BEGIN The input

(** [v === s] for a string literal [s] *)
Definition strictEqStr (v : JSValue) (s : string) : bool :=
  match v with
  | JStr t => JSString.eqb t (lit s)
  | _ => false
  end.

(** [v.split(sep)]: only strings have the method. *)
Definition callSplit (v : JSValue) (sep : N) : Result (list jsstring) :=
  match v with
  | JStr s => Ok (split sep s)
  | _ => Throw TypeError
  end.

(** [arr.slice(start, end)] for integral arguments. *)
Definition sliceIndex (len i : Z) : Z :=
  if i <? 0 then Z.max (len + i) 0 else Z.min i len.

Definition slice {A : Type} (l : list A) (start stop : Z) : list A :=
  let len := Z.of_nat (length l) in
  let k := sliceIndex len start in
  let final := sliceIndex len stop in
  firstn (Z.to_nat (final - k)) (skipn (Z.to_nat k) l).

End JS.

(* ===================================================================== *)
(** * The HTTP collaborator *)
(* ===================================================================== *)

Module Http.

(** What the collaborator does with a request: the promise of [fetch]
    rejects, or it resolves to a response with a status whose
    [json()] resolves to a value or rejects. *)
Inductive FetchOutcome : Type :=
| Rejects (e : Exn)
| Responds (status : N) (json : Result JSValue).
Section sort_by.
Context {A : Type} (leb : A → A → bool).
Context (Htotal : ∀ x y, leb x y = false → leb y x = true).
Context (Htrans : ∀ x y z, leb x y = true → leb y z = true → leb x z = true).

Lemma insert_sorted_perm x l : insert_sorted leb x l ≡ₚ x :: l.
Proof.
  induction l as [|y l IH]; simpl; [done|]. destruct (leb x y); [done|].
  rewrite IH. apply Permutation_swap.
Qed.

Lemma sort_by_perm l : sort_by leb l ≡ₚ l.
Proof.
  induction l as [|x l IH]; [done|]. unfold sort_by in *. simpl.
  by rewrite insert_sorted_perm, IH.
Qed.

Lemma insert_sorted_sorted x l :
  StronglySorted (λ a b, leb a b = true) l →
  StronglySorted (λ a b, leb a b = true) (insert_sorted leb x l).
Proof.
  induction 1 as [|y l Hl IH Hy]; simpl; [repeat constructor|].
  destruct (leb x y) eqn:E.
  - constructor; [by constructor|]. constructor; [done|].
    eapply Forall_impl; [exact Hy|]. intros z Hz. by eapply Htrans.
  - constructor; [done|]. rewrite insert_sorted_perm. constructor; [by apply Htotal|done].
Qed.

Lemma sort_by_sorted l : StronglySorted (λ a b, leb a b = true) (sort_by leb l).
Proof.
  induction l as [|x l IH]; unfold sort_by in *; simpl; [constructor|].
  by apply insert_sorted_sorted.
Qed.
End sort_by.

Lemma sublist_Forall {A} (P : A → Prop) (l l' : list A) :
  sublist l' l → Forall P l → Forall P l'.
Proof.
  induction 1; [done|intros [??]%Forall_cons_1; constructor; auto|
    intros [??]%Forall_cons_1; auto].
Qed.

Lemma sublist_StronglySorted {A} (R : A → A → Prop) (l l' : list A) :
  sublist l' l → StronglySorted R l → StronglySorted R l'.
Proof.
  induction 1; [done|..]; intros [Hf Hs]%StronglySorted_cons.
  - apply StronglySorted_cons. split; [by eapply sublist_Forall|auto].
  - auto.
Qed.

(** The first [n] in order, of those that qualify. *)
Lemma sorted_prefix {A} (leb : A → A → bool) (P : A → bool) (n : nat) (l : list A) :
  (∀ x y, leb x y = false → leb y x = true) →
  (∀ x y z, leb x y = true → leb y z = true → leb x z = true) →
  let c := take n (sort_by leb (filter (λ x, P x = true) l)) in
  (∀ x, x ∈ c → x ∈ l ∧ P x = true)
  ∧ StronglySorted (λ a b, leb a b = true) c
  ∧ (length c ≤ n)%nat
  ∧ (∀ x, x ∈ l → P x = true → x ∉ c → length c = n ∧ ∀ y, y ∈ c → leb y x = true).
Proof.
  intros Htotal Htrans. cbn zeta. set (s := sort_by leb _).
  assert (Hp : s ≡ₚ filter (λ x, P x = true) l) by apply sort_by_perm.
  assert (Hs : StronglySorted (λ a b, leb a b = true) s) by by apply sort_by_sorted.
  split_and!.
  - intros x Hx%(sublist_subseteq _ _ (sublist_take _ _)). rewrite Hp in Hx.
    apply list_elem_of_filter in Hx as [? ?]. done.
  - eapply sublist_StronglySorted; [apply sublist_take|done].
  - rewrite length_take. lia.
  - intros x Hx HP Hn.
    assert (Hin : x ∈ s) by (rewrite Hp; by apply list_elem_of_filter).
    rewrite <-(take_drop n s) in Hin, Hs. apply elem_of_app in Hin as [Hin|Hin]; [done|].
    apply StronglySorted_app in Hs as (Hs & _). split; [|by intros y Hy; apply Hs].
    rewrite length_take, Nat.min_l; [done|].
    apply list_elem_of_lookup in Hin as [k Hk]. apply lookup_lt_Some in Hk.
    rewrite length_drop in Hk. lia.
Qed.

Lemma StronglySorted_fmap {A B} (f : A → B) (R : B → B → Prop) (l : list A) :
  StronglySorted (λ a b, R (f a) (f b)) l → StronglySorted R (f <$> l).
Proof.
  induction 1 as [|a l Hl IH Ha]; cbn; constructor; [done|]. apply Forall_fmap. exact Ha.
Qed.
(** ** A text of integers

    Binary numerals with a sign, for the concrete instances of the classes of third-party
    codecs. *)

Fixpoint pos_text (p : positive) : string :=
  match p with
  | xH => ""
  | xO p => String "0"%char (pos_text p)
  | xI p => String "1"%char (pos_text p)
  end.
Fixpoint pos_read (s : string) : positive :=
  match s with
  | EmptyString => xH
  | String a s => if bool_decide (a = "1"%char) then xI (pos_read s) else xO (pos_read s)
  end.
Definition z_text (z : Z) : string :=
  match z with
  | Z0 => "z"
  | Zpos p => String "p"%char (pos_text p)
  | Zneg p => String "n"%char (pos_text p)
  end.
Definition z_read (s : string) : option Z :=
  match s with
  | String a s => Some (if bool_decide (a = "z"%char) then 0
                        else if bool_decide (a = "p"%char) then Zpos (pos_read s)
                        else Zneg (pos_read s))
  | EmptyString => None
  end.

Lemma pos_read_text p : pos_read (pos_text p) = p.
Proof. induction p as [p IH|p IH|]; cbn; [by rewrite IH..|done]. Qed.

Lemma z_read_text z : z_read (z_text z) = Some z.
Proof. destruct z; cbn; by rewrite ?pos_read_text. Qed.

END The input

Activity: In the data above, retype exactly and only the lines between the one holding "induction l as [|y" and the one holding "induction l as [|x l IH]; unfold", inclusive.

Your solution:
  induction l as [|y l IH]; simpl; [done|]. destruct (leb x y); [done|].
  rewrite IH. apply Permutation_swap.
Qed.

Lemma sort_by_perm l : sort_by leb l ≡ₚ l.
Proof.
  induction l as [|x l IH]; [done|]. unfold sort_by in *. simpl.
  by rewrite insert_sorted_perm, IH.
Qed.

Lemma insert_sorted_sorted x l :
  StronglySorted (λ a b, leb a b = true) l →
  StronglySorted (λ a b, leb a b = true) (insert_sorted leb x l).
Proof.
  induction 1 as [|y l Hl IH Hy]; simpl; [repeat constructor|].
  destruct (leb x y) eqn:E.
  - constructor; [by constructor|]. constructor; [done|].
    eapply Forall_impl; [exact Hy|]. intros z Hz. by eapply Htrans.
  - constructor; [done|]. rewrite insert_sorted_perm. constructor; [by apply Htotal|done].
Qed.

Lemma sort_by_sorted l : StronglySorted (λ a b, leb a b = true) (sort_by leb l).
Proof.
  induction l as [|x l IH]; unfold sort_by in *; simpl; [constructor|].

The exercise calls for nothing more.